Berbagai kemungkinan dan tanya bertebaran menghiasi kepala Liana.


Mungkinkah praja Bekti adalah mantan majikannya terdahulu?


Entahlah......


Liana tak berani mengambil spekulasi.


Keluarga Praja Bekti, telah tiba di kecamatan pulau laut sigam, Kabupaten kota baru, di Kalimantan Selatan.


Jauh nian dengan ibukota.


Sebuah daerah yang tak seramai ibukota, namun cukup nyaman bila meneliti daerah sekitar.


Kara.....


Masih bisa bersikap santai tatkala kakinya menginjak sebuah pelataran rumah yang cukup minimalis.


Reksa, Santika, Ratna, dan saudara saudari Kara juga ikut serta.

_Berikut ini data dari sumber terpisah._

(** ** Token verification, case by case *)

(** The grant a token opens for a caller at an instant. *)
Record opens (now : Z) (token : string) (ctx : NamespaceContext) (g : a2a_grant) : Prop := {
  op_hash : gr_token_hash g = hash token;
  op_active : gr_status g = Active;
  op_time : (now ≤ gr_expires_at g)%Z;
  op_unused : gr_one_time g = true → (gr_usage_count g < 1)%Z;
  op_namespace : ∀ t, gr_target_namespace_id g = Some t → t = namespace_id ctx;
  op_agent : ∀ t, gr_target_agent_id g = Some t → t = agent_id ctx
}.

Definition verified_of (g : a2a_grant) : VerifiedGrant :=
  Verified (gr_id g) (gr_owner_namespace_id g) (gr_owner_agent_id g) (gr_scopes g) (gr_expires_at g)
           (gr_can_delegate g) (gr_one_time g).

Definition find_token (seen : grants) (token : string) : option a2a_grant :=
  List.find (λ g, String.eqb (gr_token_hash g) (hash token) && is_active g) seen.

Lemma find_token_Some seen token g :
  find_token seen token = Some g → g ∈ seen ∧ gr_token_hash g = hash token ∧ gr_status g = Active.
Proof.
  intros [Hin E]%List.find_some. apply list_elem_of_In in Hin.
  apply andb_prop in E as [E1%String.eqb_eq E2%bool_decide_eq_true]. done.
Qed.

Lemma verify_cases now seen gs token ctx :
  match find_token seen token with
  | None => verify now seen gs token ctx = (gs, Err A2AAuthorizationError)
  | Some row =>
      opens now token ctx row ∧
      verify now seen gs token ctx = (update_grant (gr_id row) (λ _, true) use_grant gs, Ok (verified_of row))
      ∨ ¬ opens now token ctx row ∧ (now ≤ gr_expires_at row)%Z ∧
        verify now seen gs token ctx = (gs, Err A2AAuthorizationError)
      ∨ ¬ opens now token ctx row ∧ (gr_expires_at row < now)%Z ∧
        verify now seen gs token ctx
          = (update_grant (gr_id row) is_active (set_status Expired) gs, Err A2AAuthorizationError)
  end.
Proof.
  destruct (find_token seen token) as [row|] eqn:E; unfold verify_token; unfold find_token in E; rewrite E; [|done].
  destruct (find_token_Some _ _ _ E) as (Hin & Hh & Ha).
  destruct (Z.ltb_spec (gr_expires_at row) now) as [Hlt|Hge].
  { right; right. split_and!; [|done|done]. intros []; lia. }
  destruct (gr_one_time row && (1 <=? gr_usage_count row)%Z) eqn:Eu.
  { right; left. apply andb_prop in Eu as [E1 E2%Z.leb_le]. split_and!; [|done|done].
    intros [? ? ? Hu]. specialize (Hu E1). lia. }
  destruct (match gr_target_namespace_id row with Some t => _ | None => _ end) eqn:En.
  { right; left. split_and!; [|done|done]. intros [? ? ? ? Ht]. destruct (gr_target_namespace_id row) as [t|]; [|done].
    rewrite (Ht t eq_refl), String.eqb_refl in En. done. }
  destruct (match gr_target_agent_id row with Some t => _ | None => _ end) eqn:Eg.
  { right; left. split_and!; [|done|done]. intros [? ? ? ? ? Ht]. destruct (gr_target_agent_id row) as [t|]; [|done].
    rewrite (Ht t eq_refl), String.eqb_refl in Eg. done. }
  left. split; [|done]. split; try done.
  - intros E1. rewrite E1 in Eu. simpl in Eu. apply Z.leb_gt in Eu. lia.
  - intros t Et. rewrite Et in En. by apply negb_false_iff, String.eqb_eq in En.
  - intros t Et. rewrite Et in Eg. by apply negb_false_iff, String.eqb_eq in Eg.
Qed.

(** ** How grants evolve *)
Record evolves (g g' : a2a_grant) : Prop := {
  evo_id : gr_id g' = gr_id g;
  evo_hash : gr_token_hash g' = gr_token_hash g;
  evo_owner : gr_owner_namespace_id g' = gr_owner_namespace_id g;
  evo_inactive : gr_status g ≠ Active → gr_status g' ≠ Active
}.
#[local] Instance evolves_preorder : PreOrder evolves.
Proof.
  split; [done|]. intros g1 g2 g3 [A1 A2 A3 A4] [B1 B2 B3 B4]. split; [congruence..|auto].
Qed.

Hanya Ariana yang tak ikut serta karna tengah mengandung anak pertamanya.


Senyum Hanum mengembang.


Ia menyambut keluarga Praja Bekti dengan sukacita.


"Bu, Keluarga mas Kara telah sampai".


Hanum berkata pelan menghampiri ibunya.


Langkah mereka berdua tergesa.


Sesaat Liana terhenti saat melihat sosok wanita anggun masa lalunya.


Sosok yang demikian ia jadikan panutan.


Sosok yang telah membantunya mendapatkan kesempatan merasakan kembali rengkuhan Darrel.


Sosok yang ia lupakan saat dengan kejam, keluarga Darrel menghabisi Darrel di depan matanya demi harta.


Liana seakan tak percaya.


Tubuhnya menegang hingga seperti terasa ringan.


Pandangannya mengabur, ia seperti tak memiliki kekuatan untuk tetap berada dalam kesadaran. Perlahan-lahan, tubuhnya terasa ringan dan kegelapan total dengan pasti merenggutnya tanpa ampun.


Liana meluruh ke lantai karna telah kehilangan kesadarannya.


"Liana......"


Jelita memekik tertahan.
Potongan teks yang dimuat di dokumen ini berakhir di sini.